WORK ORDER:
Each line of the data below that carries the word "Import" needs to be copied.

::: MATERIAL TO PROCESS :::

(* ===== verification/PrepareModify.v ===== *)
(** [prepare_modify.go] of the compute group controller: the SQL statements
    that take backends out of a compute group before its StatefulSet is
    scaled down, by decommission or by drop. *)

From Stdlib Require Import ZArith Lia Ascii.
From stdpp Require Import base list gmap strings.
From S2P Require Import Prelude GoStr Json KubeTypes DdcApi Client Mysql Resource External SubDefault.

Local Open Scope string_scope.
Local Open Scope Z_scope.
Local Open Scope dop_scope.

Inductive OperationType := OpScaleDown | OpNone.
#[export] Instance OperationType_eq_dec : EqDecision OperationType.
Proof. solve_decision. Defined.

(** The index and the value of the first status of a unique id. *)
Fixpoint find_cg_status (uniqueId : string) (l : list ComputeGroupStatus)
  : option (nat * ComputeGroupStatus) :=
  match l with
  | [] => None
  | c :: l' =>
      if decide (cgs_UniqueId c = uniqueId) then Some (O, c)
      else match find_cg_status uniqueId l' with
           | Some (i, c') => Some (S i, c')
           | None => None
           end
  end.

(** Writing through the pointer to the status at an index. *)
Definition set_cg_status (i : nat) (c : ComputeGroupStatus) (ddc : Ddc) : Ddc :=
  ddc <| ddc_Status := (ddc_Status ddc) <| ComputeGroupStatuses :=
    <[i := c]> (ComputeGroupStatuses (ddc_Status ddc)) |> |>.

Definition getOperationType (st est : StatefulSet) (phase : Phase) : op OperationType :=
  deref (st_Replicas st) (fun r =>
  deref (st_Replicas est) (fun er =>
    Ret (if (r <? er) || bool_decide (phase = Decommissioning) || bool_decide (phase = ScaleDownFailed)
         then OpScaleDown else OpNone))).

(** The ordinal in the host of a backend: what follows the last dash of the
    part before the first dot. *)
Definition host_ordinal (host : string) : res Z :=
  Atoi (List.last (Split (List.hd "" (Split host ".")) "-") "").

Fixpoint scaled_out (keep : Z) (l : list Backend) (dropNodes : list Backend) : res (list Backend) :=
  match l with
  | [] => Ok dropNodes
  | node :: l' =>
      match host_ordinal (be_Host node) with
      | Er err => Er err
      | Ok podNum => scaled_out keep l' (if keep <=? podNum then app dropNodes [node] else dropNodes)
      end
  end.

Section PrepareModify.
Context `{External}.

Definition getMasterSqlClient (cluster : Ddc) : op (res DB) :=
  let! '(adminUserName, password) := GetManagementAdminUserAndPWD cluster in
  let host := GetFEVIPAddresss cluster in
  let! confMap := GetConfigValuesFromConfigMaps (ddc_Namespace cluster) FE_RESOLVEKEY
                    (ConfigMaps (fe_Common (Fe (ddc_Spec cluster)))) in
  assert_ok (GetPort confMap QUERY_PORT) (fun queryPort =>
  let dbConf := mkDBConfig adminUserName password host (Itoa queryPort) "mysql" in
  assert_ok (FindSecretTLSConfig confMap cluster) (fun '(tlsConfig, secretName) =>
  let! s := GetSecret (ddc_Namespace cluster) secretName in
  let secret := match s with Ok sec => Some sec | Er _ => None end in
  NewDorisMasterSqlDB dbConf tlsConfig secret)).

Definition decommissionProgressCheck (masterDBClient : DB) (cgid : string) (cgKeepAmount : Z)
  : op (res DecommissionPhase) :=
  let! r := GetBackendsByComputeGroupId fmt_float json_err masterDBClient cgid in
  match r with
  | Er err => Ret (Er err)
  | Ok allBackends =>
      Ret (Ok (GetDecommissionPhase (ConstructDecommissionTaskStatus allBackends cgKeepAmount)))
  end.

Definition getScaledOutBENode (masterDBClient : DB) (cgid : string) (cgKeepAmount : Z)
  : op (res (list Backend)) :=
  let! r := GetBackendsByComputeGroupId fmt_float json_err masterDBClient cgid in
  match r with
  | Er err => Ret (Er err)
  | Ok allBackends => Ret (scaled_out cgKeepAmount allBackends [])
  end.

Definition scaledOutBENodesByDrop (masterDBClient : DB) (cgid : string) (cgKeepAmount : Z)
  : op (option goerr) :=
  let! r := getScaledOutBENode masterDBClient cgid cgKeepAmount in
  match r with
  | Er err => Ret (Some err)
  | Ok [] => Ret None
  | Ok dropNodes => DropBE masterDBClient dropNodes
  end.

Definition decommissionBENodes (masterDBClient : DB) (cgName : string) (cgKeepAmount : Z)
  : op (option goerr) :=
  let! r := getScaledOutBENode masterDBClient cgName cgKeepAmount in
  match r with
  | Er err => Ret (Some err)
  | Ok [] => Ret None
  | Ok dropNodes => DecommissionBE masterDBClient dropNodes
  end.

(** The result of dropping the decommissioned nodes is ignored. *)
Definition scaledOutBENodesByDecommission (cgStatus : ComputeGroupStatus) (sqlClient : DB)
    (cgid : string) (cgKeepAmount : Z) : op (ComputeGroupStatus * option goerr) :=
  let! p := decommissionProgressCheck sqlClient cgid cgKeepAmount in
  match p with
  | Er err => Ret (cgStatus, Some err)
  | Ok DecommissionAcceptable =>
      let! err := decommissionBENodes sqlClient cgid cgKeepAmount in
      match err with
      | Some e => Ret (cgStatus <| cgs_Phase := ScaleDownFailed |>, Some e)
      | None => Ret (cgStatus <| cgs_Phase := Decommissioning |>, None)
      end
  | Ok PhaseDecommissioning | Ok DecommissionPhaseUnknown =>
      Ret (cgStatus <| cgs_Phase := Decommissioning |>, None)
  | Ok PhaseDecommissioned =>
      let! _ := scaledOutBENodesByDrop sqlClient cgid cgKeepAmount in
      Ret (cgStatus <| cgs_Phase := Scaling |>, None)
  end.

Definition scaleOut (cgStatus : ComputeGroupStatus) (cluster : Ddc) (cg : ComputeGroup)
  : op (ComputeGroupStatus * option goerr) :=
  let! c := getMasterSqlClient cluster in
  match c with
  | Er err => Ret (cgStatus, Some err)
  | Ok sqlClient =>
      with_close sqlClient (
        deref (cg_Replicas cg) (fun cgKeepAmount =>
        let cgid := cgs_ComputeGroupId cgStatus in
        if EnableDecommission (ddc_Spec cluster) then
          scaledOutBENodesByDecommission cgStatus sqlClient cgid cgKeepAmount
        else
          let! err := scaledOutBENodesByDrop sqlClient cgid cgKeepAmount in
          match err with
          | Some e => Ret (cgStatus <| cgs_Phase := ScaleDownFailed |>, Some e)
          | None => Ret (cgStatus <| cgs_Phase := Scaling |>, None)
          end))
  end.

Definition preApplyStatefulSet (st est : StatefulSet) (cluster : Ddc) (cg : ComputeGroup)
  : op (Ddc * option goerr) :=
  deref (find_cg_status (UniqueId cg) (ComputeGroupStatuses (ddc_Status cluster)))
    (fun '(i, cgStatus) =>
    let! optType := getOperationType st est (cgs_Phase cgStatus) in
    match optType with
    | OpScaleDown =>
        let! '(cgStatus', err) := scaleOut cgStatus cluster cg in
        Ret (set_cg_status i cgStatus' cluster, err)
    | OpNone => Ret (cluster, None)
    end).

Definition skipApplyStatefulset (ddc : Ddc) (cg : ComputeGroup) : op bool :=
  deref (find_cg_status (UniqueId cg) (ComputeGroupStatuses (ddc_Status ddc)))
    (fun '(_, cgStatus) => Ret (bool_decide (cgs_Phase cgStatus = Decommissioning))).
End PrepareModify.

:::

TASK RESPONSE:
From Stdlib Require Import ZArith Lia Ascii.
From stdpp Require Import base list gmap strings.
From S2P Require Import Prelude GoStr Json KubeTypes DdcApi Client Mysql Resource External SubDefault.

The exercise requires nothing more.